## Problem to work on
Return the following from the records below: each line, word for word, starting with the line that contains "PacketTypeUpgrade | PacketTypeNoop." and going on through the line that contains "intros Hwf Hrep Hpos Hd n Hss Hnpos Hfit.", with nothing outside that range.

## Source data
(** * socketio: the engine.io socket, the polling transport's HTTP handler
      and the socket.io packet dispatcher

    A shallow embedding of [engine/socket.go], of the polling part of
    [engine/fasthttp.go] and of [Server.process] of the socket.io server,
    with the properties the specification states about them.

    Code that lives outside these files (implementations of the [Conn]
    interface, the emitter, the event handlers, the packet codecs, the Go
    standard library) is reached through calls only.  Every such call is
    recorded in a trace, and what it returns is supplied by the
    environment, so that the theorems hold for every behaviour of the
    callee. *)

From Stdlib Require Import ZArith NArith.
From Stdlib.Strings Require Import Byte.
From stdpp Require Import gmap strings list.

Local Open Scope Z_scope.

(** A Go [error], identified by the text its [Error()] method returns;
    [None : option error] is the nil error. *)
Definition error := string.

(** A Go [[]byte]. *)
Abbreviation bytes := (list byte).

#[global] Instance byte_eq_dec : EqDecision byte := Byte.byte_eq_dec.

(** The one-character string holding a double quote. *)
Definition dquote : string := String (Ascii.ascii_of_N 34) EmptyString.

(** [[]byte(s)] for a Go string [s]. *)
Definition bytes_of_string (s : string) : bytes := String.list_byte_of_string s.

(* ===================================================================== *)
(** ** engine: packets, events, connections                              *)
(* ===================================================================== *)

Module engine.

Inductive MessageType := MessageTypeString | MessageTypeBinary.

Inductive PacketType :=
| PacketTypeOpen | PacketTypeClose | PacketTypePing | PacketTypePong
| PacketTypeMessage | PacketTypeUpgrade | PacketTypeNoop.

(** [Packet{msgType, pktType, data}], fields in the order the composite
    literal of [emit] gives them. *)
Record Packet := mkPacket {
  msgType : MessageType;
  pktType : PacketType;
  data : bytes
}.
(** Property X19. [split] is [split_with_sizes] on the lengths of its
    parts: for a positive [split_size] on a dimension with entries, both
    calls return the same views, in the same order. *)
Theorem split_is_split_with_sizes (t : Tensor) (split_size d d' : Z) :
  wf_tensor t -> Int64.representable split_size ->
  0 < dim t -> maybe_wrap_dim d (dim t) = Ok d' ->
  let n := sizes t !!! Z.to_nat d' in
  0 < split_size -> 0 < n ->
  n <= split_size \/ n + split_size - 1 <= Int64.max_signed ->
  succeeds (split t split_size d) /\
  split t split_size d
  = split_with_sizes t
      (part_lengths n split_size (ceil_div n split_size)) d.
Proof.
  intros Hwf Hrep Hpos Hd n Hss Hnpos Hfit.
  rewrite (split_Ok t split_size d d') by done. fold n.
  split; [by eexists|].
  pose proof (ceil_div_spec n split_size Hss) as Hceil.
  pose proof (ceil_div_pos n split_size Hnpos Hss) as Hparts.
  set (parts := ceil_div n split_size) in *.
  unfold split_with_sizes.
  destruct (Z.eqb_spec (dim t) 0); [lia|].
  rewrite (size_Ok _ _ _ Hd). cbn [bind]. fold n.
  rewrite (split_with_sizes_loop_complete t d d' Hwf Hpos Hd);
    [| lia | apply part_lengths_positive; lia
     | fold n; rewrite part_lengths_sum by lia; lia].
  cbn [bind]. rewrite part_lengths_sum, Z.add_0_l, Z.eqb_refl by lia. done.
Qed.

Lemma split_is_split_with_sizes_witness :
  succeeds (split t53 2 0) /\
  split t53 2 0 = split_with_sizes t53 (part_lengths 5 2 (ceil_div 5 2)) 0.
Proof.
  apply (split_is_split_with_sizes t53 2 0 0 wf_t53);
    first [exact eq_refl | by apply (bool_decide_unpack _) | right; cbv -[Z.le Z.lt]; lia
          | cbv -[Z.le Z.lt]; lia].
Defined.

(** Property X20. [chunk] fails on a handle of rank 0 and for
    [chunks <= 0]. On a dimension with entries, when [size + chunks - 1]
    and [size + ceil(size / chunks) - 1] are both [int64_t] values, it
    splits into parts of length [ceil(size / chunks)], the last one shorter
    when that does not divide the size: this gives at least one and at most
    [chunks] parts, whose lengths add up to the size. *)
Theorem chunk_parts (t : Tensor) (chunks d : Z) :
  wf_tensor t -> Int64.representable chunks ->
  (dim t = 0 -> chunk t chunks d = Err ZeroDimTensorError) /\
  (0 < dim t -> chunks <= 0 -> chunk t chunks d = Err InvalidSplitSize) /\
  (forall d', 0 < dim t -> maybe_wrap_dim d (dim t) = Ok d' -> 0 < chunks ->
     let n := sizes t !!! Z.to_nat d' in
     let split_size := ceil_div n chunks in
     let parts := ceil_div n split_size in
     0 < n -> n + chunks - 1 <= Int64.max_signed ->
     n + split_size - 1 <= Int64.max_signed ->
     chunk t chunks d
     = Ok (consecutive t d' 0 (part_lengths n split_size parts)) /\
     1 <= parts <= chunks /\
     Z.of_nat (length (part_lengths n split_size parts)) = parts /\
     sum_list (part_lengths n split_size parts) = n).
Proof.
  intros Hwf Hrep. split; [|split].
  - intros H0. unfold chunk. by rewrite H0.
  - intros Hpos Hneg. unfold chunk.
    destruct (Z.eqb_spec (dim t) 0); [lia|].
    by destruct (Z.leb_spec chunks 0); [|lia].
  - intros d' Hpos Hd Hchunks n split_size parts Hnpos Hfit1 Hfit2.
    pose proof (size_bounds_n t d d' Hwf Hpos Hd) as Hn. fold n in Hn.
    pose proof (ceil_div_spec n chunks Hchunks) as Hc1.
    pose proof (ceil_div_pos n chunks Hnpos Hchunks) as Hc2.
    fold split_size in Hc1, Hc2.
    pose proof (ceil_div_spec n split_size ltac:(lia)) as Hp1.
    pose proof (ceil_div_pos n split_size Hnpos ltac:(lia)) as Hp2.
    fold parts in Hp1, Hp2.
    assert (Hle : split_size <= n) by nia.
    assert (Hss : Int64.div (Int64.sub (Int64.add n chunks) 1) chunks
                  = split_size).
    { unfold Int64.div, Int64.sub, Int64.add. rewrite wrap_sub_wrap_l.
      rewrite (wrap_representable (n + chunks - 1)) by (int64_unfold; lia).
      rewrite Z.quot_div_nonneg, ceil_div_round_up by lia.
      fold split_size. apply wrap_representable. int64_unfold. lia. }
    unfold chunk.
    destruct (Z.eqb_spec (dim t) 0); [lia|].
    destruct (Z.leb_spec chunks 0); [lia|].
    rewrite (size_Ok _ _ _ Hd). cbn [bind]. fold n. rewrite Hss.
    destruct (Z.eqb_spec split_size 0); [lia|]. cbn [andb].
    rewrite (split_Ok t split_size d d')
      by (done || lia || (right; done) || (int64_unfold; lia)).
    fold n parts. split; [done|].
    split; [split; [lia|nia]|].
    split.
    + unfold part_lengths. rewrite length_app, length_replicate. cbn. lia.
    + apply part_lengths_sum. lia.
Qed.

Lemma chunk_parts_witness :
  chunk t53 3 0 = Ok (consecutive t53 0 0 [2; 2; 1]) /\
  1 <= 3 <= 3 /\ sum_list [2; 2; 1] = 5.
Proof.
  destruct (chunk_parts t53 3 0 wf_t53 ltac:(cbv -[Z.le Z.lt]; lia))
    as (_ & _ & H).
  destruct (H 0 ltac:(unfold dim; cbn; lia) eq_refl ltac:(lia)
              ltac:(cbv -[Z.le Z.lt]; lia) ltac:(cbv -[Z.le Z.lt]; lia)
              ltac:(cbv -[Z.le Z.lt]; lia)) as (Hok & Hparts & _ & Hsum).
  exact (conj Hok (conj Hparts Hsum)).
Defined.

(** The path of lines 49-52, which [chunk] takes on a dimension without
    entries to return [chunks] parts of length 0, ends in the [narrow] of
    the first of them. *)
Lemma chunk_rejects_empty_dimension :
  chunk t_empty 2 0 = Err IndexOutOfRange.
Proof. reflexivity. Qed.

(** Property X25. [split] fails on a handle of rank 0, for
    [split_size < 0], and for [split_size = 0] on a dimension of size other
    than 0. For [split_size > 0] on a dimension with entries, when
    [size + split_size - 1] is an [int64_t] value, it gives
    [ceil(size / split_size) >= 1] consecutive narrowed views: every part but
    the last has length [split_size], the last has length
    [size - split_size * (parts - 1)], between 1 and [split_size]; when
    [split_size] divides the size all parts have length [split_size]. *)
Theorem split_part_lengths (t : Tensor) (split_size d : Z) :
  wf_tensor t -> Int64.representable split_size ->
  (dim t = 0 -> split t split_size d = Err ZeroDimTensorError) /\
  (0 < dim t -> split_size < 0 ->
     split t split_size d = Err InvalidSplitSize) /\
  (forall d', 0 < dim t -> maybe_wrap_dim d (dim t) = Ok d' ->
     let n := sizes t !!! Z.to_nat d' in
     (split_size = 0 -> n <> 0 ->
        split t split_size d = Err InvalidSplitSize) /\
     (0 < split_size -> 0 < n ->
      n + split_size - 1 <= Int64.max_signed ->
        let parts := ceil_div n split_size in
        let last := n - split_size * (parts - 1) in
        1 <= parts /\ 0 < last <= split_size /\
        split t split_size d
        = Ok (consecutive t d' 0 (part_lengths n split_size parts)) /\
        Z.of_nat (length (part_lengths n split_size parts)) = parts /\
        ((split_size | n) ->
           part_lengths n split_size parts
           = replicate (Z.to_nat parts) split_size))).
Proof.
  intros Hwf Hrep.
  destruct (split_cases t split_size d Hwf Hrep) as (H0 & Hneg & Hcases).
  split; [done|]. split; [done|].
  intros d' Hpos Hd n.
  destruct (Hcases d' Hpos Hd) as (Hzero & _ & Hparts).
  split; [done|].
  intros Hss Hn Hfit. apply Hparts; [done|done|by right].
Qed.

Lemma split_part_lengths_witness :
  split t53 2 0 = Ok (consecutive t53 0 0 [2; 2; 1]).
Proof.
  destruct (split_part_lengths t53 2 0 wf_t53 ltac:(cbv -[Z.le Z.lt]; lia))
    as (_ & _ & H).
  destruct (H 0 ltac:(unfold dim; cbn; lia) eq_refl) as (_ & Hparts).
  destruct (Hparts ltac:(lia) ltac:(cbv -[Z.le Z.lt]; lia)
              ltac:(cbv -[Z.le Z.lt]; lia)) as (_ & _ & Hsplit & _).
  exact Hsplit.
Defined.

(** Property X26. On a list without zero entries, [split_with_sizes] on a
    handle of rank > 0 succeeds exactly when the entries are all >= 0 and
    sum to [size(dim)], and then gives one narrowed view per entry, each
    starting where the previous one ends. It fails with ShapeMismatch
    exactly when the entries are all >= 0 and sum to less than [size(dim)];
    when they sum to more, the entry that overshoots is rejected by
    [narrow] with IndexOutOfRange. A list with a negative entry fails. *)
Theorem split_with_sizes_positive_entries (t : Tensor) (l : list Z)
    (d d' : Z) :
  wf_tensor t -> Forall Int64.representable l ->
  0 < dim t -> maybe_wrap_dim d (dim t) = Ok d' ->
  Forall (fun x => x <> 0) l ->
  let n := sizes t !!! Z.to_nat d' in
  (forall views,
     split_with_sizes t l d = Ok views <->
     Forall (fun x => 0 <= x) l /\ sum_list l = n /\
     views = consecutive t d' 0 l) /\
  (split_with_sizes t l d = Err ShapeMismatch <->
   Forall (fun x => 0 <= x) l /\ sum_list l < n) /\
  (Forall (fun x => 0 <= x) l -> n < sum_list l ->
   split_with_sizes t l d = Err IndexOutOfRange) /\
  (Exists (fun x => x < 0) l -> fails (split_with_sizes t l d)).
Proof.
  intros Hwf Hrep Hpos Hd Hnz n.
  destruct (split_with_sizes_cases t l d d' Hwf Hrep Hpos Hd)
    as (Hok & Hmis & Hidx & Hneg). fold n in Hok, Hmis, Hidx.
  assert (Hiff : Forall (fun x => 0 <= x) l <-> Forall (fun x => 0 < x) l).
  { split; intros Hall.
    - apply Forall_forall. intros x Hx.
      pose proof (proj1 (Forall_forall _ _) Hall x Hx) as H1.
      pose proof (proj1 (Forall_forall _ _) Hnz x Hx) as H2.
      cbv beta in H1, H2. lia.
    - eapply Forall_impl; [exact Hall|]. cbv beta. lia. }
  split; [|split; [|split]].
  - intros views. rewrite Hiff. apply Hok.
  - rewrite Hiff. apply Hmis.
  - intros Hall Hover. apply Hidx; [done|]. intros [_ Hle]. lia.
  - done.
Qed.

Lemma split_with_sizes_positive_entries_witness :
  split_with_sizes t53 [3; 2] 0
  = Ok [View {| sizes := [3; 3]; strides := [3; 1]; storage_offset := 7;
                is_sparse := false |};
        View {| sizes := [2; 3]; strides := [3; 1]; storage_offset := 16;
                is_sparse := false |}] /\
  split_with_sizes t53 [3; 1] 0 = Err ShapeMismatch /\
  split_with_sizes t53 [3; 3] 0 = Err IndexOutOfRange.
Proof.
  assert (Hpos : 0 < dim t53) by (unfold dim; cbn; lia).
  assert (Hrep : forall a b, Int64.representable a -> Int64.representable b ->
                 Forall Int64.representable [a; b])
    by (intros a b Ha Hb; constructor;
        [exact Ha | constructor; [exact Hb | constructor]]).
  assert (H1 : Int64.representable 1) by (int64_unfold; lia).
  assert (H2 : Int64.representable 2) by (int64_unfold; lia).
  assert (H3 : Int64.representable 3) by (int64_unfold; lia).
  split; [|split].
  - destruct (split_with_sizes_positive_entries t53 [3; 2] 0 0 wf_t53
                (Hrep 3 2 H3 H2) Hpos eq_refl
                ltac:(repeat constructor; lia)) as (H & _).
    apply H. split; [repeat constructor; lia|]. split; reflexivity.
  - destruct (split_with_sizes_positive_entries t53 [3; 1] 0 0 wf_t53
                (Hrep 3 1 H3 H1) Hpos eq_refl
                ltac:(repeat constructor; lia)) as (_ & H & _).
    apply H. split; [repeat constructor; lia|]. cbv -[Z.le Z.lt]. lia.
  - destruct (split_with_sizes_positive_entries t53 [3; 3] 0 0 wf_t53
                (Hrep 3 3 H3 H3) Hpos eq_refl
                ltac:(repeat constructor; lia)) as (_ & _ & H & _).
    apply H; [repeat constructor; lia|]. cbv -[Z.le Z.lt]. lia.
Defined.

(** ** infer_size beyond the valid requests *)

(** The validation loop rejects a second free dimension and an entry
    below -1. *)
Lemma infer_size_loop_invalid (shape : list Z) (d acc : Z) (inf : option Z) :
  ~ (Forall (fun s => s = -1 \/ 0 <= s) shape /\
     (free_count shape + match inf with Some _ => 1 | None => 0 end
      <= 1)%nat) ->
  infer_size_loop shape d acc inf = Err InvalidShapeDimension.
Proof.
  revert d acc inf. induction shape as [|s shape IH]; intros d acc inf Hbad.
  - destruct Hbad. split; [constructor|]. unfold free_count. cbn.
    destruct inf; lia.
  - cbn [infer_size_loop]. unfold free_count in *.
    destruct (Z.eqb_spec s (-1)) as [->|Hs].
    + destruct inf as [j|]; [done|].
      apply IH. intros [Hall Hcount]. apply Hbad. split.
      * constructor; [by left|done].
      * rewrite filter_cons_True by done. cbn [length] in *. lia.
    + destruct (Z.leb_spec 0 s); [|done].
      apply IH. intros [Hall Hcount]. apply Hbad. split.
      * constructor; [by right|done].
      * by rewrite filter_cons_False.
Qed.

## Solution to the exercise
| PacketTypeMessage | PacketTypeUpgrade | PacketTypeNoop.

(** [Packet{msgType, pktType, data}], fields in the order the composite
    literal of [emit] gives them. *)
Record Packet := mkPacket {
  msgType : MessageType;
  pktType : PacketType;
  data : bytes
}.
(** Property X19. [split] is [split_with_sizes] on the lengths of its
    parts: for a positive [split_size] on a dimension with entries, both
    calls return the same views, in the same order. *)
Theorem split_is_split_with_sizes (t : Tensor) (split_size d d' : Z) :
  wf_tensor t -> Int64.representable split_size ->
  0 < dim t -> maybe_wrap_dim d (dim t) = Ok d' ->
  let n := sizes t !!! Z.to_nat d' in
  0 < split_size -> 0 < n ->
  n <= split_size \/ n + split_size - 1 <= Int64.max_signed ->
  succeeds (split t split_size d) /\
  split t split_size d
  = split_with_sizes t
      (part_lengths n split_size (ceil_div n split_size)) d.
Proof.
  intros Hwf Hrep Hpos Hd n Hss Hnpos Hfit.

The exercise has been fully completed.